Thursday, May 16, 2019

Lime Ads Evoke a Mission Beyond Renting Out Scooters


Startup seeks to set itself apart in a controversial business


A couple rides a Lime S Electric scooter in Washington, D.C.., in March. Lime’s first chief marketing officer wants the company to stand for something more than scooter rentals.PHOTO: BRENDAN MCDERMID/REUTERS
The scooter-rental startup Lime has started a campaign meant to associate its brand with a higher purpose as its fledgling niche continues to encounter controversy.
One video in the campaign follows a woman who became a “juicer,” the company’s term for the independent contractors who roam cities recharging and repositioning its scooters, after a car accident kept her from returning to more regular work. In the video, she says becoming a juicer on the side enabled her to spend more time with her children.
Other videos show riders shortening their commutes and seeing parts of their cities that had been hard to reach. “When you unlock a Lime, you’re unlocking life,” a voice-over concludes.
“It’s just a more expansive lens than ‘This is a scooter to get you from point A to point B,” said Duke Stump, a former executive of Lululemon Athletica Inc. and Nike Inc. who was named Lime’s first chief marketing officer in February.
Scooter-rental startups, which also include Bird Rides Inc. and Skip Transport Inc., let consumers find and unlock dockless scooters using an app, ride them to their destinations and then drop them there for future riders. In the two years since they’ve come on the scene, rental electric scooters have found both enthusiastic adoption and resentment.
Consumers took more than 38.5 million rides on shared scooters in the U.S. last year, compared with 45.5 million rides on shared bikes, according to an annual “micromobility” study by the National Association of City Transportation Officials.
But some people complain the scooters are risky for inexperienced riders and clutter sidewalks when users disobey company instructions to park them out of the way.  A company that sells scooters runs an Instagram account that celebrates acts of hostility toward rentals; it has more than 84,000 followers.
The scooter companies have alienated some city officials by deploying without prior consultation. The city of Denver answered just such a rollout last year by impounding more than 300 of the scooters.

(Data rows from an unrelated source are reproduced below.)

#[local] Instance vault_SecretStore : SecretStore W := {
  ss_get := VaultSecretStore_get read_secret_version mount;
  ss_get_all := VaultSecretStore_get_all read_secret_version mount;
}.

(** Where the read succeeds without changing anything. *)
#[export] Instance vault_coherent :
  SecretStoreCoherent W (λ path w, ∃ data, read_secret_version path mount w = (Return data, w)).
Proof.
  constructor. intros path w [data Hr]. exists data. split; [done|]. intros key version.
  cbn [ss_get vault_SecretStore]. unfold VaultSecretStore_get, VaultSecretStore_sync_get, mbind, PyM_bind. cbn [sr_path sr_key].
  rewrite Hr. destruct (od_get key data); [done|]. by eexists.
Qed.

End Coherence.

(** *** Names in a Key Vault *)

Lemma hyphenate_app a b : hyphenate (a +:+ b) = hyphenate a +:+ hyphenate b.
Proof. unfold hyphenate. induction a as [|c a IH]; [done|]. simpl. by rewrite IH. Qed.

Lemma secret_name_prefix path key : startswith (hyphenate path) (secret_name path key) = true.
Proof.
  unfold secret_name. destruct (String.eqb_spec path "") as [->|_]; [by destruct (hyphenate key)|].
  rewrite hyphenate_app. apply startswith_spec. by eexists.
Qed.

Definition is_name_char (c : ascii) : bool := is_alnum c || Ascii.eqb c "-".

Lemma hyphenate_valid s :
  str_all (λ c, is_name_char c || Ascii.eqb c "/" || Ascii.eqb c "_") s = true → str_all is_name_char (hyphenate s) = true.
Proof.
  unfold hyphenate. induction s as [|c s IH]; [done|]. simpl. rewrite !andb_true_iff. intros [Hc Hs]. split; [|by apply IH].
  destruct (Ascii.eqb c "/" || Ascii.eqb c "_") eqn:E; [done|]. by rewrite <- orb_assoc, E, orb_false_r in Hc.
Qed.

(** The secrets a listing has under a prefix, and their values. *)
Definition listed (prefix : string) (props : list (option string * bool)) (n : string) : Prop :=
  (Some n, true) ∈ props ∧ n ≠ "" ∧ startswith prefix n = true.

#[local] Instance listed_dec prefix props n : Decision (listed prefix props n).
Proof. unfold listed. apply _. Defined.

Other locations have capped their numbers or blocked them entirely.
But investors have poured money into electric-scooter rentals, betting that they will transform urban transportation. Lime, which is legally known as Neutron Holdings Inc. and also offers bike and car rides, raised $336 million at a $2.4 billion valuation in a funding round earlier this year, according to a person familiar with the situation.
Lime has created teams to examine safety issues and to look for ways for riders and nonriders to get along better, Mr. Stump said. “There’s definitely discontent from nonriders,” he said. It also plans to introduce a “Lime Academy” safety program in the U.S. this summer.

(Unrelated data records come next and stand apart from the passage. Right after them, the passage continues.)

Definition broker_publish (accept : string → bytes → outcome unit) (c : nat) (topic : string) (data : bytes)
    : PyM Broker unit := λ w,
  if decide (c ∈ br_closed w) then (Raise ConnectionClosed, w)
  else match accept topic data with
       | Return _ => (Return tt, mkBroker (br_opened w) (br_closed w) (br_sent w ++ [(topic, data)]))
       | Raise e => (Raise e, w)
       end.

#[local] Instance broker_env : RetryEnv Broker := {| env_random := mret 0%Q; env_sleep := λ _, mret tt |}.

(** ** Lemmas *)

Section BusLemmas.
Context {V : Type} (accept : string → bytes → outcome unit) (json_dumps : V → outcome bytes).

(** What becomes of a message on an open connection. *)
Definition attempt (m : Message V) : outcome (string * bytes) :=
  data ← json_dumps (msg_payload m); accept (msg_topic m) data ;; Return (msg_topic m, data).

Definition nats_publish := NatsMessageBus_publish (V := V) broker_connect id (broker_publish accept) json_dumps.
Definition rabbit_publish :=
  RabbitMQMessageBus_publish (V := V) broker_connect (mret (M := PyM Broker)) (λ c body _ topic, broker_publish accept c topic body)
    json_dumps None.

(** A bus on the open connection [c]. *)
Definition open_bus (c : nat) (s : (option nat * option nat) * Broker) : Prop :=
  fst s = (Some c, Some c) ∧ c ∉ br_closed (snd s).

Definition sends (s : (option nat * option nat) * Broker) (l : list (string * bytes)) : (option nat * option nat) * Broker :=
  (fst s, mkBroker (br_opened (snd s)) (br_closed (snd s)) (br_sent (snd s) ++ l)).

“Any time there’s been a new modality offered, there’s been a period of disruption,” Mr. Stump said. “The introduction of the automobile was incredibly disruptive.”
The brands aren’t that well known yet, suggesting that they still have an opportunity to shape their images. Just 28% of Americans have heard of Lime, 22% have heard of Bird and 19% have heard of Skip, according to survey company Morning Consult Holdings Inc. Of those who recognize the Lime brand, 8% have a favorable impression, 6% have an unfavorable impression and 14% have no opinion, Morning Consult said.

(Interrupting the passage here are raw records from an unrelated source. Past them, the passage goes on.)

(** what a repository finds.  A saved document is found under its id, and only it changes;
    a deleted one is not found.  But the id is taken out of the stored document, so the
    model is built without it: a model that requires its id cannot be loaded. *)
Theorem repository_forgets_id {W T} `{IndexClientSpec W} (to_dict : T → doc) (model : doc → outcome T)
    float_repr prefix index x v (w : W) :
  od_get "id" (to_dict x) = Some v →
  let id := doc_str float_repr v in
  ∃ w', ElasticsearchRepository_save to_dict float_repr prefix index x w = (Return tt, w') ∧
    OpenSearchRepository_save to_dict float_repr prefix index x w = (Return tt, w') ∧
    ElasticsearchRepository_find_by_id model prefix index id w' = (from_raw model (Some (od_del "id" (to_dict x))), w') ∧
    (∀ k, k ≠ id → fst (ElasticsearchRepository_find_by_id model prefix index k w') =
                   fst (ElasticsearchRepository_find_by_id model prefix index k w)) ∧
    ((∀ d, od_get "id" d = None → ∃ msg, model d = Raise (TypeError msg)) →
       ∃ msg, fst (ElasticsearchRepository_find_by_id model prefix index id w') = Raise (TypeError msg)) ∧
    ∃ w'', ElasticsearchRepository_delete prefix index id w' = (Return tt, w'') ∧
      ElasticsearchRepository_find_by_id model prefix index id w'' = (Return None, w'').
Proof.
  intros Hid id. destruct (ic_index_spec (index_name prefix index) id (od_del "id" (to_dict x)) w) as (w' & Hidx & Hw').
  assert (∀ k w, ElasticsearchRepository_find_by_id model prefix index k w =
            (from_raw model (ic_view w !! (index_name prefix index, k)), w)) as Hfind.
  { intros k w0. unfold ElasticsearchRepository_find_by_id, mbind, PyM_bind. by rewrite (proj1 (client_get prefix k index w0)). }
  exists w'. unfold ElasticsearchRepository_save, OpenSearchRepository_save, pop_id, mbind, PyM_bind. rewrite Hid. cbn [from_outcome fst snd].
  split; [exact Hidx|]. split; [exact Hidx|].
  assert (ElasticsearchRepository_find_by_id model prefix index id w' = (from_raw model (Some (od_del "id" (to_dict x))), w')) as Hself
    by (rewrite Hfind, Hw'; by rewrite lookup_insert_eq).
  split; [done|]. split_and!.
  - intros k Hk. rewrite !Hfind, Hw'. simpl. rewrite lookup_insert_ne; [done|]. intros [= Heq]. by apply Hk.
  - intros Hreq. rewrite Hself. simpl. destruct (Hreq (od_del "id" (to_dict x))) as [msg ->]; [apply od_get_del_eq|]. by exists msg.
  - destruct (client_delete prefix id index w') as (w'' & Hdel & _ & Hw''). exists w''. split; [done|].
    rewrite Hfind, Hw''. by rewrite lookup_delete_eq.
Qed.

(** pages cover the result.  Whatever the query, the first [k] pages of a size, joined, are the
    first [k * size] matching documents of the index - all of them for [k] large enough. *)
Theorem index_pages ops size k i (w : Cluster) :
  (0 < size)%Z →
  let hits := matching_docs i (ElasticsearchSearchQuery_build (es_query ops)) w in
  mjoin ((λ n, match fst (ic_search i (page_query ops size (S n)) w) with Return l => l | Raise _ => [] end) <$> seq 0 k) =
    take (k * Z.to_nat size) hits ∧
  (length hits <= k * Z.to_nat size → take (k * Z.to_nat size) hits = hits)%nat.
Proof.
  intros Hsize hits. split; [|intros; by apply take_ge].
  rewrite (list_fmap_ext _ (λ n, take (Z.to_nat size) (drop (n * Z.to_nat size) hits))).
  - apply pages_join.
  - intros _ n _. change (ic_search i (page_query ops size (S n)) w) with
      (@Return (list doc) (take (Z.to_nat size) (drop (Z.to_nat ((Z.of_nat (S n) - 1) * size)) hits)), w).
    cbn [fst]. do 2 f_equal. nia.
Qed.

(** ** Witnesses *)

(** A repository of bare documents, whose model requires an id. *)
Definition needs_id (d : doc) : outcome doc :=
  if decide (od_get "id" d = None) then Raise (TypeError "missing a required argument: 'id'") else Return d.

Lemma repository_forgets_id_witness :
  ∃ w', ElasticsearchRepository_save (λ d, d) (λ _, "") "" "orders" [("id", VStr "o1"); ("total", VInt 3)] (∅ : Cluster) = (Return tt, w') ∧
    ∃ msg, fst (ElasticsearchRepository_find_by_id needs_id "" "orders" "o1" w') = Raise (TypeError msg).
Proof.
  destruct (repository_forgets_id (λ d, d) needs_id (λ _, "") "" "orders" [("id", VStr "o1"); ("total", VInt 3)] (VStr "o1") (∅ : Cluster))
    as (w' & H1 & _ & _ & _ & H2 & _); [reflexivity|].
  exists w'. split; [exact H1|]. apply H2. intros d Hd. eexists. unfold needs_id. by rewrite decide_True.
Defined.

Lemma index_pages_witness :
  let w : Cluster := {[ ("a", "1") := [("n", VInt 1)]; ("a", "2") := [("n", VInt 2)]; ("b", "1") := [("n", VInt 1)] ]} in
  mjoin ((λ n, match fst (ic_search "a" (page_query [QRange "n" (Some (VInt 1)) None] 1 (S n)) w) with Return l => l | Raise _ => [] end) <$> seq 0 2) =
    take 2 (matching_docs "a" (ElasticsearchSearchQuery_build (es_query [QRange "n" (Some (VInt 1)) None])) w).
Proof.
  intros w. destruct (index_pages [QRange "n" (Some (VInt 1)) None] 1 2 "a" w) as [H _]; [lia|]. exact H.
Defined.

The Lime campaign is the first project to come out of the Lab, a creative unit formed last November within Anonymous Content, a production and management company known for its work in movies, television and advertising.
Skeptics who don’t ride the scooters are the company’s biggest challenge, said Zac Ryder, an executive creative director at the Lab. “How do you have a conversation with people who are never going to get on a scooter? How do you help them understand that these are going to help them make their lives better even if they never open the app?”
Lime will post the campaign videos to its social channels, but doesn’t plan major paid ad support behind them. The company is developing a broader media hub called Movement, however, that will host the videos, a forthcoming podcast series and other content meant to establish it as a thought leader on mobility, Mr. Ryder said.